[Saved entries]
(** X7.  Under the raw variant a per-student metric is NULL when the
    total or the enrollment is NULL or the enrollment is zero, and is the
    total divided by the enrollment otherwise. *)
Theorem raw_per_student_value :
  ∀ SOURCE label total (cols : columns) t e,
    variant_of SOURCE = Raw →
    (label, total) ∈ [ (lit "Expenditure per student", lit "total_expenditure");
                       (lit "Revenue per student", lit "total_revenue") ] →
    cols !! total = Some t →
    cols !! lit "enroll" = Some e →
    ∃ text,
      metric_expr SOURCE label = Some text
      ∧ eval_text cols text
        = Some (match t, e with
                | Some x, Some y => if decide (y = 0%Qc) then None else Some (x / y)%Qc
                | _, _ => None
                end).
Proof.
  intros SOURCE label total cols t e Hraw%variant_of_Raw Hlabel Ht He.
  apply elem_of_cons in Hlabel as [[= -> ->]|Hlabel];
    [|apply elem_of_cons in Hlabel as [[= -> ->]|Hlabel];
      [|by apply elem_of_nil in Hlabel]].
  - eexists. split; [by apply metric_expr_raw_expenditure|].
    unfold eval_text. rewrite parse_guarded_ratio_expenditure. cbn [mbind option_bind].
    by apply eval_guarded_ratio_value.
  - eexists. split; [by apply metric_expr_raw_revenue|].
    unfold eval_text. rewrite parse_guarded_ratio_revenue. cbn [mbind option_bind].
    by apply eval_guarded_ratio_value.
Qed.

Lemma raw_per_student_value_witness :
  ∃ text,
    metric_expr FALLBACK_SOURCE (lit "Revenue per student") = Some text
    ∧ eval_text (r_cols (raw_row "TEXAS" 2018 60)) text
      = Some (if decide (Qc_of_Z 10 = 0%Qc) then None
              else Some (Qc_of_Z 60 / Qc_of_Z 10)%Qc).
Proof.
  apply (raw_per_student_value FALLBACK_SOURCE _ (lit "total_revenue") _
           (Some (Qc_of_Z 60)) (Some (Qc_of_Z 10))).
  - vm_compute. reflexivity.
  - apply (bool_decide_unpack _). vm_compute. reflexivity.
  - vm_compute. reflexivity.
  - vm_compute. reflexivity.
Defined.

==

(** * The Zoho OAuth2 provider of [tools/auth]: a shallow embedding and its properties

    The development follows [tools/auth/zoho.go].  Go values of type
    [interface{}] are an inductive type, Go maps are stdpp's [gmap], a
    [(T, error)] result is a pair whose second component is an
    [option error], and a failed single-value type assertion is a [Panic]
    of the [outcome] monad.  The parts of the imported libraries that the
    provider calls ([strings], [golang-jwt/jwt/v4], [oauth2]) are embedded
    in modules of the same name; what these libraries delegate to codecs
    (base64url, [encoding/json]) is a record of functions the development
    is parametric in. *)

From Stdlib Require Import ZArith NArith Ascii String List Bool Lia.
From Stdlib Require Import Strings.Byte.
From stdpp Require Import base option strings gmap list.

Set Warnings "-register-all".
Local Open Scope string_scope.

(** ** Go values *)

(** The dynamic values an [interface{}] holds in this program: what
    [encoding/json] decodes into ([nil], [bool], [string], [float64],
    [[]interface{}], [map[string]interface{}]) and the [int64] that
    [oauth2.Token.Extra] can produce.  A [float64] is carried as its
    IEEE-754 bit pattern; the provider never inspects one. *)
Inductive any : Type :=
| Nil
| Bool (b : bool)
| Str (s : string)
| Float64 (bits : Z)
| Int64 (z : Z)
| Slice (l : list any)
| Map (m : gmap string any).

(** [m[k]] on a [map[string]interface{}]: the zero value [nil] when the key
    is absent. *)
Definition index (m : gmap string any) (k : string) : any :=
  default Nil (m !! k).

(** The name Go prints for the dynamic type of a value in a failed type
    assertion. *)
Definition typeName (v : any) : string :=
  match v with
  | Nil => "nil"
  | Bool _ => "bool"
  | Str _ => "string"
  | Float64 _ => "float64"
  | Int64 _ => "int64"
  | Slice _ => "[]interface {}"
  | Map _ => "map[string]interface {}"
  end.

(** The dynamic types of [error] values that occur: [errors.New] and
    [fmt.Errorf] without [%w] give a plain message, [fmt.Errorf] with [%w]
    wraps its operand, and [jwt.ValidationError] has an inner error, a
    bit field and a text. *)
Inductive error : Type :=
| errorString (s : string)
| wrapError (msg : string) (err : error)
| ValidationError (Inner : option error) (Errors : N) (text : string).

...

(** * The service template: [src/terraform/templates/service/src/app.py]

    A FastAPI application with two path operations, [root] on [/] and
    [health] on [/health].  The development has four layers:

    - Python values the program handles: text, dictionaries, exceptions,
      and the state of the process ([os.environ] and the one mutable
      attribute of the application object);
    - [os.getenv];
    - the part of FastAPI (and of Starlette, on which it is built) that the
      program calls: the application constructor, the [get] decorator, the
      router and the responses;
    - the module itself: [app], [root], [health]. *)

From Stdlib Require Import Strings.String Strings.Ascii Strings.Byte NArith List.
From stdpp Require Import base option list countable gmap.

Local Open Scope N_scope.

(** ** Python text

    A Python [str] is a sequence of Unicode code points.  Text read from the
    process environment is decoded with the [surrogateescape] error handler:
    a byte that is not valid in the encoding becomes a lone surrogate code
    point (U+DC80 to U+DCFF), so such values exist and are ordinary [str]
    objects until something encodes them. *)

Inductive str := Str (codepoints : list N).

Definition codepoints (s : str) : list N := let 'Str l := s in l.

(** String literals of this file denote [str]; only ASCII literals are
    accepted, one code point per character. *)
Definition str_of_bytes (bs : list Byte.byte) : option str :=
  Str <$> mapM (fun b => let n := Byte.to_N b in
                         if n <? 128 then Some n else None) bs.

- What you have to do -
Only a number is expected: how many lines of the data include the string "program".

- Output below -
3